Sure, the world will continue to produce oil after 2015. However, let no one fool themselves, the production at some point around that year will fail to keep up with demand (I actually think it will be sooner than 2015, especially when I saw the cheap car TaTa Motors is making for the Indian market) and the price of oil will just sky-rocket. No country is more at risk than the US due to its inefficient cars, lack of mass transit, and a suburban lifestyle based on these inefficient gasoline powered automobiles which must travel large distances for work, food, and day to day life.

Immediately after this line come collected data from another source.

(* ===== verification/LRU.v ===== *)
(** * Eviction and pinned closures ([pkg/cache/cache.go])

    [runLRU] shrinks the cache below its maximal size: it computes the hashes
    pinned closures protect, deletes the least recently used other narinfos from
    the database, then the NAR files and chunks nothing refers to any more, and
    at last what the stores keep of them.  The tables are finite maps from row
    ids; a foreign key with cascading deletion drops the rows that refer to a
    deleted one. *)
From stdpp Require Import sorting.
From S2P Require Import Prelude GoStd Nar Tx.

(** ** The tables *)

(** A row of [narinfos] with its [narinfo_references]. *)
Record narinfo := mkNarInfo {
  ni_hash : string;
  ni_references : list string;
  ni_last_accessed_at : option Z;
}.

Record nar_file := mkNarFile {
  nf_hash : string;
  nf_compression : string;
  nf_query : string;
  nf_file_size : Z;
}.

(** The two lists are the link tables, in the order the database returns their
    rows: (narinfo, NAR file) and (NAR file, chunk); a chunk row is its hash. *)
Record tables := mkTables {
  narinfos : gmap Z narinfo;
  narinfo_nar_files : list (Z * Z);
  nar_files : gmap Z nar_file;
  nar_file_chunks : list (Z * Z);
  chunks : gmap Z string;
  pinned_closures : list string;
}.

(** [narinfos.hash] and [chunks.hash] are unique keys. *)
Record unique_keys (d : tables) : Prop := {
  narinfo_unique i j x y : narinfos d !! i = Some x → narinfos d !! j = Some y → ni_hash x = ni_hash y → i = j;
  chunk_unique i j h : chunks d !! i = Some h → chunks d !! j = Some h → i = j;
}.

Definition set_pins (l : list string) (d : tables) : tables :=
  mkTables (narinfos d) (narinfo_nar_files d) (nar_files d) (nar_file_chunks d) (chunks d) l.
Lemma after_store_edges i ni v d :
  after (λ r v' d', v' = v ∧ match r with
    | Ok _ => ∃ u, (u ← ParseURL (InfoURL ni); Normalize u) = Ok u ∧ edges_stored i ni u d d'
    | Err _ => sure = true → ¬ edges_fit ni
    end) (store_edges postgres now i ni) v d.
Proof.
  unfold store_edges. apply after_bind, after_add_texts; [by intros ->| |by destruct d|].
  { intros e Hbad. split; [done|]. intros _ (Hr & _ & Hp & _). destruct Hbad as [?|[? Hn]]; [done|by apply Hn, Hp]. }
  apply after_bind, after_add_texts; [by intros ->| |by destruct d|].
  { intros e Hbad. split; [done|]. intros _ (_ & Hs & Hp & _). destruct Hbad as [?|[? Hn]]; [done|by apply Hn, Hp]. }
  destruct (ParseURL (InfoURL ni) ≫= _) as [u|e] eqn:Hurl.
  2:{ apply after_throw. split; [done|]. intros _ (_ & _ & _ & Hok). by rewrite Hurl in Hok. }
  apply after_bind, after_stmt; [by intros ->|]. unfold edges_stored.
  change (set_signatures _ _) with (with_edges i ni d).
  destruct (upsert_nar_file _ _ _ _) as [f d1] eqn:Hf. simpl. apply after_exec; [by intros ->|].
  split; [done|]. exists u. split; [done|]. by rewrite Hf.
Qed.

(** What [storeInDatabase] does when it succeeds; [upstreamURL] is empty for
    [storeNarInfoInDatabase]. *)
Definition stored_as (h : string) (ni : NarInfo) (upstreamURL : string) (d d' : tables) : Prop :=
  ∃ i nir d1 u, upserted now h ni d i nir d1 ∧ (u ← ParseURL (InfoURL ni); Normalize u) = Ok u ∧
    edges_stored i ni u
      (if bool_decide (upstreamURL = "") then d1
       else set_narinfos (<[i := set_upstream_url upstreamURL nir]> (narinfos d1)) d1) d'.

Lemma upserted_check h ni d i nir d' :
  map_Forall (λ _ r, row_check r = true) (narinfos d) → upserted now h ni d i nir d' → row_check nir = true.
Proof. intros Hc [i' r Hr _ _|i' r nir' _ -> Hs]; [by eapply Hc|by rewrite row_check_update]. Qed.
Lemma narURLForBG_path u s fb : ParseUpstreamURL s fb = Ok u → with_path (narURLForBG u).
Proof.
  intros Hu. destruct (ParseUpstreamURL_inv _ _ _ Hu) as (Hh & _). destruct (ParseUpstreamURL_extension _ _ _ Hu) as [e He].
  unfold narURLForBG. destruct (IsOpaque u) eqn:Ho; [|by eapply parsed_with_path, ParseUpstreamURL_plain].
  destruct (URLString_parse _ _ _ _ Hh He no_values_wf) as (t & _ & Ht). by eapply parsed_with_path.
Qed.

(** A narinfo an upstream has, as it is to be stored under a hash. *)
Record pullable (h : string) (ni : NarInfo) (u : URL) (ni' : NarInfo) : Prop := {
  pull_upstream : upstream h = Some ni;
  pull_url : ParseUpstreamURL (InfoURL ni) (narInfoStorageKey ni) = Ok u;
  pull_stored : (n ← normalize_pulled cfg u ni; signNarInfo cfg n) = Ok ni';
  pull_hash : h ≠ "";
  pull_sizes : sizes_fit ni' = true;
  pull_texts : "" ∉ References ni' ∧ "" ∉ print <$> Signatures ni';
  pull_NoDup : postgres cfg = true → NoDup (References ni') ∧ NoDup (print <$> Signatures ni');
}.

Lemma pullable_url h ni u ni' : pullable h ni u ni' → ∃ u', ParseURL (InfoURL ni') = Ok u' ∧ Hash u' = Hash u.
Proof.
  intros [_ Hu (n & Hn & Hs)%bind_Ok_inv _ _ _ _]. rewrite (signNarInfo_url _ _ Hs). by eapply normalize_pulled_url.
Qed.

Lemma pullable_fits h ni u ni' : pullable h ni u ni' → edges_fit (postgres cfg) ni'.
Proof.
  intros Hp. destruct (pullable_url _ _ _ _ Hp) as (u' & Hu' & Hh). destruct (pull_texts _ _ _ _ Hp).
  split_and!; [done|done|by apply Hp|]. rewrite Hu'. simpl. rewrite Normalize_ok, Hh.
  by apply (ParseUpstreamURL_inv _ _ _ (pull_url _ _ _ _ Hp)).
Qed.

(** Nothing is known of a narinfo, and its NAR is not here. *)
Record unknown (h : string) (u : URL) (w : world) : Prop := {
  unknown_wf : wf (db w);
  unknown_row : vacant h (db w);
  unknown_legacy : legacy w !! h = None;
  unknown_remote : Hash u ∉ remoteJobs w;
  unknown_store : in_store (narURLForBG u) w = false;
  unknown_file : file_row cfg (narURLForBG u) (db w) = None;
}.

Lemma vacant_result h w : wf (db w) → vacant h (db w) → db_result cfg row_order uploadOnly h w = Err ENotFound.
Proof.
  intros Hwf Hv. unfold db_result, read_hash.
  destruct (narinfos_where_cases h (db w) (wf_unique _ Hwf)) as [[-> _]|(i & r & -> & Hi & Hh)]; [done|].
  unfold read_row. by destruct (Hv i r Hi Hh) as [-> _].
Qed.

Lemma unknown_touch h u w w' : unknown h u w → touch_only h w w' → unknown h u w'.
Proof.
  intros [Hwf Hv Hl Hm Hs Hf] (d & Hd & ->). destruct (read_only_files _ _ _ _ Hd) as [Hfiles _].
  split; simpl; try done.
  - by eapply read_only_wf.
  - destruct Hd as [->| ->]; [done|]. intros i r Hi Hh. simpl in Hi. rewrite lookup_fmap in Hi.
    destruct (narinfos (db w) !! i) as [r0|] eqn:Hr0; [|done]. simpl in Hi. injection Hi as <-.
    destruct (Hv i r0 Hr0) as [He Hno]; [by case_bool_decide|]. split; [by case_bool_decide|done].
  - by rewrite <- Hf; unfold file_row, nar_files_where; rewrite Hfiles.
Qed.
Lemma narURLForBG_hash u : Hash (narURLForBG u) = Hash u.
Proof. unfold narURLForBG. by case_match. Qed.

(** The download of a NAR that is not here starts, or is under way. *)
Lemma wp_prePullNar_calm h u o ni s fb (Q : result cache_err download → world → Prop) w :
  ParseUpstreamURL s fb = Ok u → unknown h u w →
  (∀ d w', db w' = db w → Hash u ∈ upstreamJobs w' → Q (Ok d) w') →
  wp false (prePullNar cfg (narURLForBG u) o ni) Q w.
Proof.
  intros Hu [Hwf _ _ Hm Hs Hf] HQ. unfold prePullNar. rewrite narURLForBG_hash.
  apply wp_bind, wp_hasUpstreamJob. case_bool_decide as Hrun; [intros s' <- Hc; by split; [|apply HQ]|].
  apply wp_bind, wp_has; [done|]. rewrite bool_decide_true by done. simpl.
  apply wp_bind, wp_ret. simpl. apply wp_bind, wp_try. unfold narServability.
  apply wp_bind, wp_HasNarInStore; [by eapply narURLForBG_path|done|]. rewrite Hs.
  assert (wp false (start_download (Hash u) (JPullNar (narURLForBG u) o ni)) Q w) as Hstart.
  { apply wp_start_download; [done|]. apply HQ; [done|]. simpl. set_solver. }
  destruct (isChunkStoreAvailable cfg); [|by apply wp_ret].
  apply wp_bind, wp_nar_file_row; [apply Hwf|done|]. rewrite Hf. by apply wp_ret.
Qed.
(* ===== verification/NarServe.v ===== *)
(** * Serving NARs ([pkg/cache/cache.go], [pkg/server/server.go])

    What a request for a NAR does: [GetNar] looks for the NAR in the store of whole files
    and among the chunks, serves it from there ([serveNarFromStorageViaPipe]) or starts or
    joins a download and serves its temporary file; the handler [getNar] labels the body
    with its content encoding and its length.  The world is [NarInfoCache]'s; bodies are
    streams that end or break.  How a download's file and a NAR being chunked grow under
    their readers is in [Download] and [CDC]; staged parts ([Staging]) are not used here. *)
From S2P Require Import Download.
From S2P Require Import Prelude GoStd Nar Tx NarInfoDB NarInfoCache.

(** ** Streams and codecs *)

(** What a reader gives until it ends, or breaks with an error. *)
Record stream := mkStream {
  s_bytes : string;
  s_breaks : bool;
}.

Definition plain_stream (b : string) : stream := mkStream b false.
Definition broken : stream := mkStream "" true.

(** The compressors ([pkg/zstd], [pkg/xz] and the libraries): [decoder c b] is what the
    decompressor for [c] gives of [b], or nothing when it cannot be set up. *)
Class Codec := {
  decoder : string → string → option stream;
  zstd : string → string;
  brotli : string → string;
  gzip : string → string;
}.

(** A decompressor is ready for what its compressor made, and gives it back. *)
Class CodecLaws `{Codec} := {
  decode_zstd b : decoder CompressionTypeZstd (zstd b) = Some (plain_stream b);
  decode_brotli b : decoder "br" (brotli b) = Some (plain_stream b);
  decode_gzip b : decoder "gzip" (gzip b) = Some (plain_stream b);
}.

Definition DecompressReader `{Codec} (comp : string) (b : string) : option stream :=
  if bool_decide (comp = CompressionTypeNone ∨ comp = "") then Some (plain_stream b) else
  if bool_decide (comp ∈ [CompressionTypeBzip2; CompressionTypeZstd; CompressionTypeLz4; CompressionTypeBr;
    CompressionTypeLzip; CompressionTypeXz]) then decoder comp b
  else None.

(** A decompressor reading a stream breaks with it. *)
Definition decompress `{Codec} (comp : string) (s : stream) : option stream :=
  t ← DecompressReader comp (s_bytes s); Some (mkStream (s_bytes t) (s_breaks t || s_breaks s)).

(** A compressor closes its frame also when its source breaks. *)
Definition compress (f : string → string) (s : stream) : stream := mkStream (f (s_bytes s)) (s_breaks s).

Definition concat_strings (l : list string) : string := foldr String.append "" l.

Definition with_zstd (u : URL) (t : bool) : URL := mkURL (Hash u) (Compression u) (Query u) t (opaquePath u).

Section serving.
Context `{GN : GoNix} {SG : Signing} {CD : Codec} (cfg : Config) (now : Z).

(** The request's [IsUploadOnly], what the upstreams answer to requests for narinfos and
    for NARs (their content encoding undone). *)
Context (uploadOnly : bool) (upstream : string → option NarInfo) (fetch : URL → option stream).
Notation M := (eff state cache_err).

(** ** The NAR store *)

Definition narStore_HasNar (u : URL) : M bool := has (stored_at u).

Definition narStore_GetNar (u : URL) : M string :=
  match nar_path u with
  | Err _ => throw EInvalid
  | Ok p => o ← ask EStore (λ w, narStore w !! p); lift (of_option ENotFound o)
  end.

(** Reading on: an error before the first byte, or after the last. *)
Definition flaky (t : stream) : M stream := λ s,
  (Ok (match next s with EvFault => broken | EvLate => mkStream (s_bytes t) true | _ => t end), put (st s) s).

Definition ensureNarFile (u : URL) (written : Z) : M () := transaction_ (ensureNarFileRecord now u written).

(** ** Whole files *)

Fixpoint first_stored (u : URL) (cs : list string) : M (option string) :=
  match cs with
  | [] => mret None
  | c :: cs =>
      present ← narStore_HasNar (with_compression u c);
      if present : bool then mret (Some c) else first_stored u cs
  end.

Definition touch_nar_file (f : Z) (d : tables) : tables :=
  set_nar_files (alter (touch_file (Some now)) f (nar_files d)) d.

(** The closure of [getNarFromStore]; its variable is [needsDBRecord]. *)
Definition touch_tx (u : URL) (storedComp : string) : eff (session bool tables) dberr () :=
  r ← query (find_nar_file (Hash u) (Compression u) (encode (Query u)));
  r ← (match r with
       | Err RowNotFound =>
           if bool_decide (storedComp = Compression u) then mret r
           else query (find_nar_file (Hash u) storedComp (encode (Query u)))
       | _ => mret r
       end);
  match r with
  | Ok (f, nf) =>
      if stale now (recordAgeIgnoreTouch cfg) (nf_last_accessed_at nf) then exec (touch_nar_file f) else mret ()
  | Err e => if IsNotFoundError e then assign (λ _, true) else throw e
  end.

(** The representation served of a file stored as [storedComp]. *)
Definition represent (u : URL) (storedComp bytes : string) : result cache_err (URL * Z * stream) :=
  if bool_decide (storedComp = CompressionTypeZstd) && TransparentZstd u then
    Ok (u, Z.of_nat (String.length bytes), plain_stream bytes)
  else if negb (bool_decide (storedComp = Compression u)) then
    match DecompressReader storedComp bytes with
    | None => Err EInvalid
    | Some t => Ok (with_zstd u false, (-1)%Z, t)
    end
  else Ok (with_zstd u false, Z.of_nat (String.length bytes), plain_stream bytes).

Definition getNarFromStore (u : URL) : M (URL * Z * stream) :=
  c ← (if bool_decide (Compression u = CompressionTypeNone) then first_stored u wholeFileServeCompressions else mret None);
  let storedComp := default (Compression u) c in
  bytes ← narStore_GetNar (with_compression u storedComp);
  '(u, size, t) ← lift (represent u storedComp bytes);
  '(r, needsDBRecord) ← transaction (touch_tx u storedComp) false;
  _ ← lift r;
  _ ← (if needsDBRecord : bool then _ ← try (E' := cache_err) (ensureNarFile u (Z.of_nat (String.length bytes))); mret ()
       else mret ());
  t ← flaky t;
  mret (u, size, t).

(** ** Chunks *)

Fixpoint streamChunksWithPrefetch (hashes : list string) : M stream :=
  match hashes with
  | [] => mret (plain_stream "")
  | h :: hashes =>
      r ← try (E' := cache_err) (ask EStore (λ w, chunkFiles w !! h));
      match r with
      | Ok (Some b) => t ← streamChunksWithPrefetch hashes; mret (mkStream (b +:+ s_bytes t) (s_breaks t))
      | _ => mret broken
      end
  end.

Definition links_of (f : Z) (d : tables) : list string := default [] (nar_file_chunks d !! f).

Definition streamCompleteChunks (f totalChunks : Z) : M stream :=
  r ← try (E' := cache_err) (ask (EDb (Fault OtherFault)) (λ w, links_of f (db w)));
  match r with
  | Err _ => mret broken
  | Ok chunkHashes =>
      if bool_decide (Z.of_nat (length chunkHashes) = totalChunks) then streamChunksWithPrefetch chunkHashes
      else mret broken
  end.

So, I spend alot of time wondering why the government is not addressing this issue. Could it be I am wrong about it? I have been wrong before (once I think). Oil production data is not that complicated an equation. The theory of peak oil has been proven in Alaska's Prudoe Bay, the North Sea, the huge oil reservoirs in Texas, Oklahoma, and the Gulf of Mexico. The man credited with the theory of oil reservoir peak production correctly predicted continental US oil peak production (Hubbert predicted in 1956 the US would peak out in 1965-70, which it did):
Sure, there have been two "elephant" fields in recent years: the Jack well (Chevron, CVX) in the Gulf of Mexico may have as much as 15 billion barrels of oil. That said, it's located 5.3 miles below the surface of the sea and far away from existing pipeline infrastructure. The other monstrous find (estimated to be 8 billion barrels of light sweet crude) was discovered by PetroBras (PBR). But before we break out the chamagne, realize this find is 155 miles off the coastline and 4.5 miles below the surface of the sea. To reach the oil, Petrobras will have to run lines through 7,000 feet of water and 17,000 feet of rock, sand, and salt.
These two elephant fields are one of a handful discovered in the last 30 years. However, by the time they are brought online they will be needed just to meet the decline of the fields currently in production. Meanwhile, demand from China, India, Russia, and the middle east will continue to ramp up.
Currently, the the US's own EIA predicts worldwide oil demand of 135 million barrels a day in the not to distant future (currently, world demand is approx. 85 million barrels a day). Yet, two oil major CEO's have doubted if man will ever produce more than 100 million barrels a day.
The question I have is where is that other 35 million barrels A DAY going to come from?
I must be wrong since the issue is still underneath the radar of our "strategic thinkers" in Washington. Yet, no one has made an argument to me other than "well damn Mike, if we could just drill in Alaska and off the coast of Florida and California we'd have all the oil we would need for decades". Sorry, that is just so much BS and all one has to do is look at the data. I won't despute that oil exists in those locations. What I will debate is that their impact is in the low single digits as a percentage, and won't impact the overall trend of peak oil, nor the day of reckoning one iota. All it does is produce false hopes and again delay us in addressing the issue head-on with courage, determination, and yes, sacrifice. None of which attributes the people and government of the US seem to possess any longer. So, we la-de-da down the road and into the abyss. If ever I was wrong about something, I pray that I am wrong about peak oil and the effect on world civilization. That said, I am afraid I and other peak oil folks are dead right. Someone prove me wrong! Lord knows I could then concentrate on my next golf shot or landing my next trout without peak oil swimming around in my brain. OCD? On this issue, I'd hafta agree that I am.